Die kanadische Regierung gab kürzlich bekannt, dass sie die Zahl der Plätze, an denen sich internationale Studierende um eine dauerhafte Aufenthaltsgenehmigung bewerben können, seit 2012 erhöht hat. Darüber hinaus werden ausländische Doktoranden seit November 2011 im kanadischen Federal Skilled Worker Program gelistet. Der Direktor der kanadischen Einwanderungsbehörde erklärte, dass die Gesamtzahl der Einwanderer nach Kanada im Jahr 2012 zwischen 240.000 und 265.000 liegen werde. Ab 2012 werden jährlich 1.000 Plätze für Bewerber des Federal Skilled Migration Program bereitgestellt, die nicht die kanadischen Voraussetzungen erfüllen. „Canadian Experience Class“ (CEC) mit bedingtem Promotionsrecht. Im Jahr 2012 wird die Zahl der „Immigration Canada Experience“-Studierenden 500 mehr sein als im Jahr 2011 und somit 7.000 erreichen. Die kanadische Regierung verfolgt bei ihrer Einwanderungspolitik, die ausländischen Studierenden zugutekommt, drei Hauptziele. Erstens sollen talentierte Studierende gehalten und verhindert werden, dass hochqualifizierte Studierende aus dem Ausland zur Rückkehr nach China gezwungen werden, weil sie die siebenjährige Wartezeit nicht abwarten können. Zweitens soll das Durchschnittsalter der Einwanderer gesenkt werden. Drittens zeigen Statistiken, dass ausländische Studierende mit kanadischem Abschluss, Berufserfahrung in Kanada, besseren Englisch- oder Französischkenntnissen tendenziell erfolgreicher sind als gleichaltrige Kanadier und auch ein höheres Einkommen erzielen.

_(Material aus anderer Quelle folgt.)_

(** One of the deferred's own callbacks. *)
Lemma firing_advance w d pre x ints vs m m' :
  firing w d pre (x :: ints) vs m -> on_top w m = true -> df_frames m' = df_frames m -> list_of w m' = advance false (list_of w m) ->
  called w m' = called w m -> added w m' = added w m ->
  (if (1 <? length ints)%nat then fresh (other w) m' else dead (other w) m') ->
  df_state m' = (if (2 <? length ints)%nat then Pending else final w) ->
  firing w d (pre ++ [x]) ints vs m'.
Proof.
  intros [(i & F1 & Hi) [k F2] F3 F4 F5 F6 F7 F8 F9] Ht Ef El Ec Ea Ho Hs. rewrite Ht in Hi.
  assert (Ht' : on_top w m' = true) by (unfold on_top; rewrite Ef; exact Ht).
  constructor; rewrite ?Ec, ?Ea, ?Ef; try done.
  - exists (S i). rewrite El, F1, Ht'. split; [|rewrite length_app; cbn; lia]. rewrite <- !app_assoc. done.
  - exists (S k). replace (S k) with (k + 1) by lia. rewrite <- drop_drop, <- F2. done.
Qed.

Lemma own_cases w k : w <> Progress ->
  drop k (own w) = [] \/ drop k (own w) = [SetState (final w); Disable (other w); Lock Progress] \/
  drop k (own w) = [Disable (other w); Lock Progress] \/ drop k (own w) = [Lock Progress].
Proof.
  intros Hp. destruct k as [|[|[|k]]]; destruct w; try done; cbn; auto; left; by destruct k.
Qed.

(** The three own callbacks: the state, the other list, the progress list. *)
Lemma turn_own w d fs pre x ints vs m :
  w <> Progress -> df_frames m = Firing w d :: fs -> firing w d pre (x :: ints) vs m -> on_top w m = true ->
  firing w d (pre ++ [x]) ints vs (turn w d fs m) /\ df_frames (turn w d fs m) = df_frames m /\ df_settles (turn w d fs m) = df_settles m /\
  (only_users m -> only_users (turn w d fs m)).
Proof.
  intros Hp Hf F Ht. destruct (fi_ints _ _ _ _ _ _ F) as [k Hk]. unfold turn. rewrite (firing_current _ _ _ _ _ _ F Ht). cbn [app head].
  set (m1 := put w (advance false (list_of w m)) m).
  assert (E1 : list_of w m1 = advance false (list_of w m)) by (unfold m1; rewrite list_of_put; by rewrite decide_True).
  assert (E2 : forall w', w' <> w -> list_of w' m1 = list_of w' m) by (intros w' Hne; unfold m1; rewrite list_of_put; by rewrite decide_False).
  assert (Ec : forall w', called w' m1 = called w' m) by (intros; apply called_put). assert (Ea : forall w', added w' m1 = added w' m) by (intros; apply added_put).
  assert (Ef : df_frames m1 = df_frames m) by apply frames_put. assert (Es : df_settles m1 = df_settles m) by apply settles_put.
  assert (Ew : other w <> w) by (by destruct w). assert (Eo : other w <> Progress) by (by destruct w).
  assert (Hu1 : only_users m -> only_users m1) by (unfold only_users, m1; by destruct w).
  pose proof (fi_other _ _ _ _ _ _ F) as Ho. pose proof (fi_state _ _ _ _ _ _ F) as Hs.
  destruct (own_cases w k Hp) as [Hd|[Hd|[Hd|Hd]]]; rewrite Hd in Hk; simplify_eq; cbn in Ho, Hs.
  - split_and!; [|done|done|done]. apply (firing_advance w d pre _ _ vs m); try done; [exact (Ec w)|exact (Ea w)|]. cbn. destruct Ho as (G1 & G2 & G3).
    unfold fresh, no_frame. split_and!; [|exact (eq_trans (Ec _) G2)|].
    + change (list_of (other w) m1 = mkCbs once_memory (Some (own (other w) ++ (User <$> added (other w) m1))) None None false false 0 0 0). by rewrite E2, Ea.
    + change (List.filter (is_firing (other w)) (df_frames m1) = []). by rewrite Ef.
  - assert (Hs1 : df_state m1 = df_state m) by apply state_put. destruct Ho as (G1 & G2 & G3).
    split_and!; [|by rewrite frames_put|by rewrite settles_put|intros Hu; destruct w; [by apply Hu1|by apply Hu1|done]].
    apply (firing_advance w d pre _ _ vs m); rewrite ?frames_put, ?called_put, ?added_put, ?state_put; try done.
    + rewrite list_of_put. by rewrite decide_False.
    + cbn. unfold dead, no_frame. rewrite frames_put, called_put, Ef, Ec, list_of_put, decide_True by done. done.
    + by rewrite Hs1, Hs.
  - assert (Hs1 : df_state m1 = df_state m) by apply state_put. destruct Ho as (G1 & G2 & G3).
    split_and!; [|by rewrite frames_put|by rewrite settles_put|].
    + apply (firing_advance w d pre _ _ vs m); rewrite ?frames_put, ?called_put, ?added_put, ?state_put; try done.
      * rewrite list_of_put. by rewrite decide_False.
      * cbn [length Nat.ltb Nat.leb]. unfold dead, no_frame. rewrite frames_put, called_put, Ef, Ec, list_of_put, decide_False, E2 by done. done.
      * by rewrite Hs1, Hs.
    + intros Hu. apply (users_lock (df_progress m1)). by apply Hu1.
Qed.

Der Direktor der kanadischen Einwanderungsbehörde ist der Ansicht, dass die „empirische Einwanderung aus Kanada“ künftig die wichtigste Einwanderungsform sein dürfte; die Zahl der Einwanderer in Kanada ist jedoch weit höher als in anderen Industrieländern. Angesichts der stetig wachsenden Bevölkerung muss die Regierung die nachhaltige Entwicklung des Landes berücksichtigen, beispielsweise die Frage, ob ausreichend Arbeitsplätze und ein hohes Maß an sozialen Leistungen bereitgestellt werden können.